Directions for this task:
Stop after the line with "a thread goes"; until then, please copy every line of the records word for word from the first.

(Stored data entries)
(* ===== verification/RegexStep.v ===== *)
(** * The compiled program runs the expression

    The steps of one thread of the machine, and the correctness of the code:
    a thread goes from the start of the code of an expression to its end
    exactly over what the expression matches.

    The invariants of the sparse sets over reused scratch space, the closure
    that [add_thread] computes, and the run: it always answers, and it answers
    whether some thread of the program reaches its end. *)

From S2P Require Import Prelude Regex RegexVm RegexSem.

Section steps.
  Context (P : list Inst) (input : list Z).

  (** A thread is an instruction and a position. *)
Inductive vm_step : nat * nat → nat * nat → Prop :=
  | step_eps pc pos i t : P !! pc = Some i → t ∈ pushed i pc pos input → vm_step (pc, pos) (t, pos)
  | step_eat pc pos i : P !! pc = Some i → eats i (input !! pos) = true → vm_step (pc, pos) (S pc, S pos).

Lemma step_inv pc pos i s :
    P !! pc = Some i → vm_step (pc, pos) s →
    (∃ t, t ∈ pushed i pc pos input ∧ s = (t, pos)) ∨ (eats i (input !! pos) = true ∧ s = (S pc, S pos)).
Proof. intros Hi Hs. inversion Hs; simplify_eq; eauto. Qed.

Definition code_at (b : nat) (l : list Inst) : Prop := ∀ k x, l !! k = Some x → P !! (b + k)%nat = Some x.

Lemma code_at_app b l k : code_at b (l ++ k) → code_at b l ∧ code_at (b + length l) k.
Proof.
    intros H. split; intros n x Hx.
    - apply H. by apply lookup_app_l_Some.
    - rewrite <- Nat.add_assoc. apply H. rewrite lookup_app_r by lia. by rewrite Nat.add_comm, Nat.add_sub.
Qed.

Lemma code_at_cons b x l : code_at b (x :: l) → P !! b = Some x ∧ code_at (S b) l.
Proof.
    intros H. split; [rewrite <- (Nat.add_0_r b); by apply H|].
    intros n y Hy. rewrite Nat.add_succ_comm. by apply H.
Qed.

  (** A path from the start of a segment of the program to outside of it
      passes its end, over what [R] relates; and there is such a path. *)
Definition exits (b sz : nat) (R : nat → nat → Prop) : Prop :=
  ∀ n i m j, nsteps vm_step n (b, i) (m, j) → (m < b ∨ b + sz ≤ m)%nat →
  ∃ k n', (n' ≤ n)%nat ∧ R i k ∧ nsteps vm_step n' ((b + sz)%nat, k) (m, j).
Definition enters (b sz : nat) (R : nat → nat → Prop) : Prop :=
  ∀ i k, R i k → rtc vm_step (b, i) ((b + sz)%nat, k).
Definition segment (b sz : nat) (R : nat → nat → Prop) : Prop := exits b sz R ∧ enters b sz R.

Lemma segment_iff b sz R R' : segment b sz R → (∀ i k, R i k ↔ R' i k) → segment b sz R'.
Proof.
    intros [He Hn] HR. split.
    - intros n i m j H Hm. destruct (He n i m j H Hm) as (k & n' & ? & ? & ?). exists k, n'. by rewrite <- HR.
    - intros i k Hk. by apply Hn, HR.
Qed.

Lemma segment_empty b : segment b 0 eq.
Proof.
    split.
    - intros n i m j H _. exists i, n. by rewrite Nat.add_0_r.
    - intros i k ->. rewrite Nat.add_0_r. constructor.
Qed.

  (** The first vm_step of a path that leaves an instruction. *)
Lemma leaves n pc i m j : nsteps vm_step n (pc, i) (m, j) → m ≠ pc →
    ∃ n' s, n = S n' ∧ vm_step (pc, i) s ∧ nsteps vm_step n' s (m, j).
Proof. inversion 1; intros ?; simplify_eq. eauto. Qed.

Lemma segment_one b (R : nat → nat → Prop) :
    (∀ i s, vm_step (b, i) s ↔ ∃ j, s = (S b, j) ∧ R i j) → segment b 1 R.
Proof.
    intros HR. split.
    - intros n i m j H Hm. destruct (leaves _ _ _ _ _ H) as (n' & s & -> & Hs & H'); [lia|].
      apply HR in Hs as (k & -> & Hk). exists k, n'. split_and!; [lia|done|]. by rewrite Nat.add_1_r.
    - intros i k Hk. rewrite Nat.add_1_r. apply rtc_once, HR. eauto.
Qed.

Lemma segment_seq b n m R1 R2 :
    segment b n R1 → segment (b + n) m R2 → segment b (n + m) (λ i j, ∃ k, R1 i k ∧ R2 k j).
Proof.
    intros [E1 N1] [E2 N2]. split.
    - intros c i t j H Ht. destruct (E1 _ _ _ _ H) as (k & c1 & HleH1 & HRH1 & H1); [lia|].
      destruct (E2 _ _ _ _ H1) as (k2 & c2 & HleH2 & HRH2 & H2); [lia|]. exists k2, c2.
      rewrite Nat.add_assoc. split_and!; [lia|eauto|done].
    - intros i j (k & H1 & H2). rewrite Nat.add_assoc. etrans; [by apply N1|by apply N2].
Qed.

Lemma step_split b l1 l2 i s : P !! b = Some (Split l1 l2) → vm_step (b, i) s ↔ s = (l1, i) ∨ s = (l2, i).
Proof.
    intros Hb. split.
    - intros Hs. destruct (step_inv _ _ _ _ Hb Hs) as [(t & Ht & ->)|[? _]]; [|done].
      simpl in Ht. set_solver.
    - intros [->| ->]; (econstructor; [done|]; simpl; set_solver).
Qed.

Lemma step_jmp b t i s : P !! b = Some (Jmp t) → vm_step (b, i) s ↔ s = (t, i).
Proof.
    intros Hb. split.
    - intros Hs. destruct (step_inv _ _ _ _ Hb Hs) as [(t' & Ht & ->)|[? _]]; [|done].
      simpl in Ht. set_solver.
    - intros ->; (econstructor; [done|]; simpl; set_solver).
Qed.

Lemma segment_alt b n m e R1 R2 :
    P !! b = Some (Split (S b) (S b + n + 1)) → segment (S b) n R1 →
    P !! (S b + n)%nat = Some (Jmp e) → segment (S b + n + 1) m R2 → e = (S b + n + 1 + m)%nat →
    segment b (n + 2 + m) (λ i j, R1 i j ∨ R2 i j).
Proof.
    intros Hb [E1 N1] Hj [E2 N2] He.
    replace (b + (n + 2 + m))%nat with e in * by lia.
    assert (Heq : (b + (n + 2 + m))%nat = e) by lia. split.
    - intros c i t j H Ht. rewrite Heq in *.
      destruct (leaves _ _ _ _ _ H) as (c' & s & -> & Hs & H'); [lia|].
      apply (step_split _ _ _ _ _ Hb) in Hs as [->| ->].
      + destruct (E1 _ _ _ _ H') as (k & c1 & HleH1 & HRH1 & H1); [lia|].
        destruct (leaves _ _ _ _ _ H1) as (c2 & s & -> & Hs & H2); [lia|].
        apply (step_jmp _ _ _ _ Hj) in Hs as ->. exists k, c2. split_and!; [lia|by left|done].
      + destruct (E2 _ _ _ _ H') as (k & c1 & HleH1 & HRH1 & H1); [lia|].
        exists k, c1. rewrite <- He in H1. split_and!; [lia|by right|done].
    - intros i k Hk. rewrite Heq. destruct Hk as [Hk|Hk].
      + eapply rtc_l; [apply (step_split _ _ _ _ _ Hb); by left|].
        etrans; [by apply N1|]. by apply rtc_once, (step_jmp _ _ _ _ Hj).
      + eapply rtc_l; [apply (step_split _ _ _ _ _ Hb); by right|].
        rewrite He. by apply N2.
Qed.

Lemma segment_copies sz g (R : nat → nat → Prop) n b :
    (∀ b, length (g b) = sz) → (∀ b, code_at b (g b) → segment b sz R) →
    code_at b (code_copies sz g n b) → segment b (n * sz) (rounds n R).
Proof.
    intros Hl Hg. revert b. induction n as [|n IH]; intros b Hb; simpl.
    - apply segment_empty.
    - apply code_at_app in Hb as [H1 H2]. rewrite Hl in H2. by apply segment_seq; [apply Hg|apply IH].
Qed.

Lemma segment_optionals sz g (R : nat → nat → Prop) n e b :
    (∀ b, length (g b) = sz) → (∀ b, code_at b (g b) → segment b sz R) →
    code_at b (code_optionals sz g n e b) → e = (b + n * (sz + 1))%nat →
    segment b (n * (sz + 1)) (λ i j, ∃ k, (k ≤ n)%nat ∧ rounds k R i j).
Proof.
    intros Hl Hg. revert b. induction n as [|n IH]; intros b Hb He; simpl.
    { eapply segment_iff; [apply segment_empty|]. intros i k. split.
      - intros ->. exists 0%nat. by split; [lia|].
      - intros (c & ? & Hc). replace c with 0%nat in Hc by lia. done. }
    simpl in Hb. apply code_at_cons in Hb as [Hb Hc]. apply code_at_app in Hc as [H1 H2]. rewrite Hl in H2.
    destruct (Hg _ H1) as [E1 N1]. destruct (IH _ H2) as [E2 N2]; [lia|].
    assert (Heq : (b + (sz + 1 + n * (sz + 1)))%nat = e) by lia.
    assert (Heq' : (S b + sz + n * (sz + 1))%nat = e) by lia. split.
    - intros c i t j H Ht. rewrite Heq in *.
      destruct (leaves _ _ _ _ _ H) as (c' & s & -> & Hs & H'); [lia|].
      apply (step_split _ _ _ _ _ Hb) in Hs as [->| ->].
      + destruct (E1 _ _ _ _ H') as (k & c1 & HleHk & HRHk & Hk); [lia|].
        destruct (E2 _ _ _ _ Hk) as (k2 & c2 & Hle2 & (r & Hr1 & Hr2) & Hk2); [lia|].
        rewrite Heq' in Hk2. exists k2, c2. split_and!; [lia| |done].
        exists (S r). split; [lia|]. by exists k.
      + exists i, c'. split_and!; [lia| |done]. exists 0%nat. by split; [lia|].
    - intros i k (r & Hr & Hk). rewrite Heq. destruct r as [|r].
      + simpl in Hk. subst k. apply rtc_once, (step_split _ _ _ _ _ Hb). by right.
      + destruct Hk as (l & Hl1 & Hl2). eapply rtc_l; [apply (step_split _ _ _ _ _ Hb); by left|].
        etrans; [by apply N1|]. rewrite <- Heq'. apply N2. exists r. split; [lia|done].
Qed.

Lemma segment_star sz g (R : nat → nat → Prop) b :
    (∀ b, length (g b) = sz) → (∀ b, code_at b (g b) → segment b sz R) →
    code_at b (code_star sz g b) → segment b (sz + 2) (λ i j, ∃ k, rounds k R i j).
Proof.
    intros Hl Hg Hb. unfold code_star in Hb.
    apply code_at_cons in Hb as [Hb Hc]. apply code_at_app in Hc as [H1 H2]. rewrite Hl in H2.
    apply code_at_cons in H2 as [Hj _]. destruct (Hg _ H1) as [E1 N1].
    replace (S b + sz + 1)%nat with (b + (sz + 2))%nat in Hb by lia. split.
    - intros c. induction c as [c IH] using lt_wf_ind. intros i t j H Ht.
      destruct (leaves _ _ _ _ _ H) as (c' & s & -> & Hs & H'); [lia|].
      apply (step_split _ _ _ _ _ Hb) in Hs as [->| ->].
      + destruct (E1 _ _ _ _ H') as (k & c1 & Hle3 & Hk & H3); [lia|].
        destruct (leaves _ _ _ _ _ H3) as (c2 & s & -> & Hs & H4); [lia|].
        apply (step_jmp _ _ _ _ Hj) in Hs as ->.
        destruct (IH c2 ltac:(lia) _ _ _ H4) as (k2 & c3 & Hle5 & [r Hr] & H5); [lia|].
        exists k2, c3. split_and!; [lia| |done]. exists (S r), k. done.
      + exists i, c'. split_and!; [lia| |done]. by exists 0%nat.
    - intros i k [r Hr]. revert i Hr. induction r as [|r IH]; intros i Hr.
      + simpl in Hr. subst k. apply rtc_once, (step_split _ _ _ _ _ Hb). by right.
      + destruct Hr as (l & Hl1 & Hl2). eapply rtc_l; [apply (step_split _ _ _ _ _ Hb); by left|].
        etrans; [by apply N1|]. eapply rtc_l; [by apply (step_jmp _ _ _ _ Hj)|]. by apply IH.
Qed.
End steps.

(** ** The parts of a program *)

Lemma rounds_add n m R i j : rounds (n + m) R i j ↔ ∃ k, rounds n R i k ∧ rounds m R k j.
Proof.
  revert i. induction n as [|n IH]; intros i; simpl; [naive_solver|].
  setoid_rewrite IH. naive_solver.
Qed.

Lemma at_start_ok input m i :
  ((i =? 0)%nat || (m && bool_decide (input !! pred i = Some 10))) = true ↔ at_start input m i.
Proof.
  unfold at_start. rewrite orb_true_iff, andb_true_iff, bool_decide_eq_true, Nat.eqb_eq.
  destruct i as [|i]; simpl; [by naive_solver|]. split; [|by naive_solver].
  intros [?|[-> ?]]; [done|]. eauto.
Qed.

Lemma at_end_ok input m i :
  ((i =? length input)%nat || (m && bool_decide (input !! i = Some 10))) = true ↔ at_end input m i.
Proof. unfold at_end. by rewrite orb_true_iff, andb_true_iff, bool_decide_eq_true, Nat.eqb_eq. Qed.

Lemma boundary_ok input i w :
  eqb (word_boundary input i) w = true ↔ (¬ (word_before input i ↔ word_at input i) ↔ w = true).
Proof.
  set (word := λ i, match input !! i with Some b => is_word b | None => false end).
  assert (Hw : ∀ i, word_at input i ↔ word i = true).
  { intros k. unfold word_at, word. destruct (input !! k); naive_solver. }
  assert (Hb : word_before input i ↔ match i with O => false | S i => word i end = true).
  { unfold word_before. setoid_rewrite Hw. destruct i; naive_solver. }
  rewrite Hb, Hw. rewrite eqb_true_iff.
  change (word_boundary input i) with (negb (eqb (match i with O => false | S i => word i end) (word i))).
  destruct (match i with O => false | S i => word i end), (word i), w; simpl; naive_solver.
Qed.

Exercise solution:
(* ===== verification/RegexStep.v ===== *)
(** * The compiled program runs the expression

    The steps of one thread of the machine, and the correctness of the code:
    a thread goes from the start of the code of an expression to its end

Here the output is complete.